Biography Oliver Reiser, University of Regensburg, Germany

Welcome to my online web site Chemistry in Context, in which I would like to present all aspects of chemistry. Chemical issues confront us every day, many that are discussed by all of us with great emotion but often with little knowledge. Global warming, ozone depletion, asbestos, formaldehyde, drugs, the list of chemicals that strongly influence our life is endless. I will try to inform in an open way about chemistry, showing equally about chances and risks associated with chemistry. This web site is supported by my colleagues and students at the University of Regensburg, so that we can draw a broad picture of chemistry from different points of view. The German version of this web site contains currently more than 100 different articles on more than 350 pages, and with time we will many of those translate to English.

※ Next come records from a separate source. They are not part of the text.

Lemma line_free_app prev b s : line_free prev (b ++ s) → line_free (after prev b) s.
Proof.
  revert prev. induction b as [|c b IH]; intros prev H; [done|].
  rewrite after_cons. apply IH, H.
Qed.

Lemma line_free_nls prev k s :
  line_free prev (replicate k nl ++ s) ↔ line_free (after prev (replicate k nl)) s.
Proof.
  split; [apply line_free_app|]. revert prev.
  induction k as [|k IH]; intros prev H; [done|]. cbn [replicate app].
  split; [apply lline_nl|]. apply IH. cbn [replicate] in H. by rewrite after_cons in H.
Qed.
End Lines.

(** ** The number-line pattern, line by line *)

Section Matching.
Implicit Types (prev : option ascii) (s l r : text).

Lemma line_free_here prev s : line_free prev s → ¬ lline prev s.
Proof. by destruct s as [|??]; intros [H _]. Qed.

Lemma last_eol_some w j s : j ≤ w → at_eol (drop j s) = true → ∃ j', last_eol w s = Some j'.
Proof.
  induction w as [|w IH]; intros Hj Hs; cbn [last_eol].
  - replace j with 0 in Hs by lia. rewrite Hs. eauto.
  - destruct (at_eol (drop (S w) s)) eqn:E; [eauto|].
    apply IH; [|done]. destruct (decide (j = S w)); [subst; congruence|lia].
Qed.

Lemma last_eol_spec w j s : last_eol w s = Some j → at_eol (drop j s) = true ∧ j ≤ w.
Proof.
  induction w as [|w IH]; cbn [last_eol]; intros H.
  - destruct (at_eol (drop 0 s)) eqn:E; simplify_eq. split; [done|lia].
  - destruct (at_eol (drop (S w) s)) eqn:E; [simplify_eq; split; [done|lia]|].
    destruct (IH H). split; [done|lia].
Qed.

Lemma decimal_not_space c : py_isdecimal c = true → py_isspace c = false.
Proof.
  intros Hd. destruct (py_isspace c) eqn:Hs; [|done].
  by rewrite isspace_not_decimal in Hd.
Qed.

Lemma hsp_space : ∀ c, hsp c → cls_test CSpace c = true.
Proof. by intros c [? _]. Qed.

Lemma run_space_digits d t :
  Forall (λ c, py_isdecimal c = true) d → d ≠ [] → run CSpace (d ++ t) = 0.
Proof.
  intros Hd Hne. destruct d as [|x d]; [done|]. invc Hd. cbn [app run cls_test].
  by rewrite decimal_not_space.
Qed.

Lemma run_digits_eol w r :
  Forall sp w → at_eol r = true → run CDigit (w ++ r) = 0.
Proof.
  intros Hw Hr. destruct w as [|x w].
  - destruct r as [|x r]; [done|]. simpl in Hr. unfold is_nl in Hr.
    by apply bool_decide_eq_true in Hr as ->.
  - invc Hw. cbn [app run cls_test]. by rewrite isspace_not_decimal.
Qed.

(** A number line at a position is matched by the pattern. *)
Lemma match_lline prev s : lline prev s → match_here NLP prev s ≠ None.
Proof.
  intros (Hb & l & r & -> & (w1 & d & w2 & -> & H1 & Hne & Hd & H2) & Hr).
  assert (Forall (λ c, cls_test CSpace c = true) w1) as H1' by (eapply Forall_impl; [exact H1|apply hsp_space]).
  assert (Forall (λ c, cls_test CSpace c = true) w2) as H2' by (eapply Forall_impl; [exact H2|apply hsp_space]).
  rewrite number_line_match. unfold number_line_at. rewrite Hb, <- !app_assoc.
  rewrite (run_app _ w1), run_space_digits, Nat.add_0_r by done.
  rewrite advance_eq, take_app_length, drop_app_length. cbv beta iota.
  rewrite (run_app _ d), run_digits_eol, Nat.add_0_r by done.
  rewrite bool_decide_false by (destruct d; simpl; [done|lia]).
  rewrite advance_eq, take_app_length, drop_app_length. cbv beta iota.
  destruct (last_eol_some (run CSpace (w2 ++ r)) (length w2) (w2 ++ r)) as [j ->];
    [rewrite run_app by done; lia|by rewrite drop_app_length|done].
Qed.

(** A match starts at a line start, ends at a line end and consumes. *)
Lemma match_facts prev s p' s' :
  match_here NLP prev s = Some (p', s') →
  at_bol prev = true ∧ at_eol s' = true ∧ length s' < length s.
Proof.
  rewrite number_line_match. unfold number_line_at.
  destruct (at_bol prev) eqn:Hb; [|done]. rewrite !advance_eq. cbv beta iota.
  case_bool_decide as Hd; [done|].
  destruct (last_eol _ _) as [j|] eqn:E; [|done]. rewrite advance_eq. intros [= _ <-].
  destruct (last_eol_spec _ _ _ E) as [Heol _]. split; [done|]. split; [done|].
  set (s1 := drop (run CSpace s) s).
  pose proof (run_le CDigit s1). rewrite !length_drop. subst s1. rewrite length_drop in *. lia.
Qed.
(** Whitespace splits at its last newline and at its first one. *)
Lemma split_bol w :
  Forall sp w → ∃ b w1, w = b ++ w1 ∧ Forall hsp w1 ∧
    ∀ prev, at_bol prev = true → at_bol (after prev b) = true.
Proof.
  induction w as [|c w IH] using rev_ind; intros Hw.
  - exists [], []. by split.
  - apply Forall_app in Hw as [Hw Hc]. invc Hc. destruct (decide (c = nl)) as [->|Hn].
    + exists (w ++ [nl]), []. rewrite app_nil_r. split; [done|]. split; [done|].
      intros prev _. by rewrite after_app.
    + destruct (IH Hw) as (b & w1 & -> & Hw1 & Hb). exists b, (w1 ++ [c]).
      rewrite <- app_assoc. split; [done|]. split; [|done].
      apply Forall_app_2; [done|]. by repeat constructor.
Qed.

Lemma split_eol u t :
  Forall sp u → at_eol t = true → ∃ w2 r, u ++ t = w2 ++ r ∧ Forall hsp w2 ∧ at_eol r = true.
Proof.
  induction 1 as [|c u Hc Hu IH]; intros Ht; [by exists [], t|].
  destruct (decide (c = nl)) as [->|Hn]; [by exists [], (nl :: u ++ t)|].
  destruct (IH Ht) as (w2 & r & E & H2 & Hr). exists (c :: w2), r.
  rewrite <- app_comm_cons, E. split; [done|]. split; [by constructor|done].
Qed.

(** A match of the pattern starts with whitespace and then a number line. *)
Lemma lline_of_match prev s x :
  match_here NLP prev s = Some x → ∃ b s', s = b ++ s' ∧ lline (after prev b) s'.
Proof.
  rewrite number_line_match. unfold number_line_at.
  destruct (at_bol prev) eqn:Hb; [|done]. rewrite !advance_eq. cbv beta iota.
  set (w := run CSpace s). set (s1 := drop w s). set (n := run CDigit s1).
  set (d := take n s1). set (s2 := drop n s1).
  case_bool_decide as Hn; [done|].
  destruct (last_eol (run CSpace s2) s2) as [j|] eqn:E; [|done]. intros _.
  destruct (last_eol_spec _ _ _ E) as [Heol Hj].
  destruct (split_bol (take w s)) as (b & w1 & Hw & H1 & Hbol); [apply (run_take CSpace s)|].
  destruct (split_eol (take j s2) (drop j s2)) as (w2 & r & Hr & H2 & Hr');
    [by apply (run_take_le CSpace s2)|done|].
  assert (s2 = w2 ++ r) as E2 by (rewrite <- Hr; symmetry; apply take_drop).
  assert (s1 = d ++ s2) as E1 by (symmetry; apply take_drop).
  assert (s = take w s ++ s1) as E0 by (symmetry; apply take_drop).
  exists b, ((w1 ++ d ++ w2) ++ r). split.
  { rewrite E0, Hw, E1, E2. by rewrite <- !app_assoc. }
  split; [by apply Hbol|]. exists (w1 ++ d ++ w2), r. split; [done|]. split; [|done].
  exists w1, d, w2. split; [done|]. split; [done|]. split; [|split; [apply (run_take CDigit s1)|done]].
  intros Hd. apply (f_equal length) in Hd. subst d. rewrite length_take in Hd.
  pose proof (run_le CDigit s1). simpl in Hd. lia.
Qed.

(** A text with no number line is one where [re.search] finds nothing. *)
Lemma search_line_free prev s : line_free prev s → re_search NLP prev s = false.
Proof.
  revert prev. induction s as [|c s IH]; intros prev H; cbn [re_search];
    destruct (match_here NLP prev _) as [x|] eqn:E.
  1,3: destruct (lline_of_match _ _ _ E) as (b & s' & Hs & Hl);
       rewrite Hs in H; by apply line_free_app, line_free_here in H.
  - done.
  - apply IH, H.
Qed.
End Matching.

(** ** The [re.sub] of the number lines leaves none *)

Section Scan.
Implicit Types (prev : option ascii) (s l r : text).

Lemma match_not_bol prev s : at_bol prev = false → match_here NLP prev s = None.
Proof. intros Hb. rewrite number_line_match. unfold number_line_at. by rewrite Hb. Qed.

Lemma not_nl_bol c : c ≠ nl → at_bol (Some c) = false.
Proof. intros Hc. cbn. unfold is_nl. by rewrite bool_decide_false. Qed.

Lemma split_line s : ∃ l r, s = l ++ r ∧ Forall (λ c, c ≠ nl) l ∧ at_eol r = true.
Proof.
  induction s as [|c s (l & r & -> & Hl & Hr)]; [by exists [], []|].
  destruct (decide (c = nl)) as [->|Hc]; [by exists [], (nl :: l ++ r)|].
  exists (c :: l), r. split; [done|]. split; [by constructor|done].
Qed.

(** After a character other than a newline, [re.sub] copies the rest of
    its line and the newline that ends it. *)
Lemma sub_first_line c l r :
  c ≠ nl → Forall (λ c, c ≠ nl) l → at_eol r = true →
  ∃ o, sub_at NLP [] (Some c) (l ++ r) = l ++ o ∧ at_eol o = true.
Proof.
  intros Hc Hl. revert c Hc. induction Hl as [|x l Hx Hl IH]; intros c Hc Hr; simpl.
  - destruct r as [|x r].
    + exists []. by rewrite sub_at_end by (by apply match_not_bol, not_nl_bol).
    + rewrite sub_at_skip by (by apply match_not_bol, not_nl_bol).
      eexists. split; [reflexivity|]. exact Hr.
  - rewrite sub_at_skip by (by apply match_not_bol, not_nl_bol).
    destruct (IH x Hx Hr) as (o & -> & Ho). by exists o.
Qed.

(** The output of [re.sub] from a position holds no number line, where
    the output position is the input one or, after a deletion, a line
    start facing the line end of the input. *)
Lemma sub_line_free s prev prev' :
  prev' = prev ∨ (at_bol prev' = true ∧ at_eol s = true) →
  line_free prev' (sub_at NLP [] prev s).
Proof.
  remember (length s) as n eqn:Hn. revert s prev prev' Hn.
  induction n as [n IH] using lt_wf_ind; intros s prev prev' -> Hrel.
  destruct (match_here NLP prev s) as [[p1 s1]|] eqn:E.
  - destruct (match_facts _ _ _ _ E) as (Hb & He & Hlt).
    rewrite (sub_at_match _ _ _ _ p1 s1 E Hlt). apply (IH (length s1) Hlt _ p1); [done|].
    right. split; [|done]. by destruct Hrel as [->|[? _]].
  - destruct s as [|c s1].
    { rewrite sub_at_end by done. split; [apply lline_nil|done]. }
    rewrite sub_at_skip by done. split.
    + intros Hl. destruct (decide (c = nl)) as [->|Hc]; [by apply lline_nl in Hl|].
      destruct (split_line s1) as (l & r & -> & Hl' & Hr).
      destruct (sub_first_line c l r Hc Hl' Hr) as (o & Ho & Hoe). rewrite Ho in Hl.
      apply (lline_first_line prev' (c :: l) o r) in Hl; [|by constructor|done|done].
      destruct Hrel as [->|[_ Heol]].
      * by apply match_lline in Hl.
      * simpl in Heol. unfold is_nl in Heol. by case_bool_decide.
    + apply (IH (length s1)); [simpl; lia|done|by left].
Qed.

Lemma re_sub_line_free s : line_free None (re_sub NLP [] s).
Proof. rewrite re_sub_sub_at. apply sub_line_free. by left. Qed.
End Scan.

(** ** Collapsing newlines and stripping keep a text free of number lines *)

Section Keep.
Implicit Types (prev : option ascii) (s l r : text).

Lemma collapse_S k s : ∃ o, collapse_from (S k) s = nl :: o.
Proof.
  revert k. induction s as [|c s IH]; intros k; cbn [collapse_from].
  - replace (S k `min` 2) with (S (k `min` 1)) by lia. eauto.
  - case_bool_decide; [apply IH|]. replace (S k `min` 2) with (S (k `min` 1)) by lia. eauto.
Qed.

(** Collapsing keeps the first line and a line end after it. *)
Lemma collapse_first_line l r :
  Forall (λ c, c ≠ nl) l → at_eol r = true →
  ∃ o, collapse_from 0 (l ++ r) = l ++ o ∧ at_eol o = true.
Proof.
  induction 1 as [|x l Hx Hl IH]; intros Hr; simpl.
  - destruct r as [|x r]; [by exists []|]. simpl in Hr. unfold is_nl in Hr.
    apply bool_decide_eq_true in Hr as ->. cbn [collapse_from].
    rewrite bool_decide_true by done. destruct (collapse_S 0 r) as [o ->]. by eexists.
  - rewrite bool_decide_false by done. destruct (IH Hr) as (o & -> & Ho). by exists o.
Qed.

How did I became a chemist? After performing as a high school student for some years experiments in the basement of my parents, I decided to make this hobby my profession. I have studied Chemistry in Hamburg, Jerusalem and Los Angeles and received in 1989 my PhD in Organic Chemistry. Subsequently I moved for more than two years to the United States, as a postdoctoral fellow I worked first at IBM research center in San Jose, California, and subsequently at Harvard University in Cambridge, Massachusetts. What I did not realize when I started University: Studying chemistry provides excellent opportunities to go abroad with full credit transfer to the home institution. The language of chemistry is universal, and laboratory equipment might differ in the size of flasks, but not much more.

After returning to Germany, I became an assistant professor at the University of Göttingen - by default under the German system a non tenured position -, and hold since 1996 a tenured position for Organic Chemistry, first at the University of Stuttgart as associate professor, and since the end of 1997 I became professor at the University of Regensburg.

My research interest are centered on the synthesis of organic compounds, especially natural products and biologically active compounds such as drugs. Especially, I am interested in processes that make use of catalysts.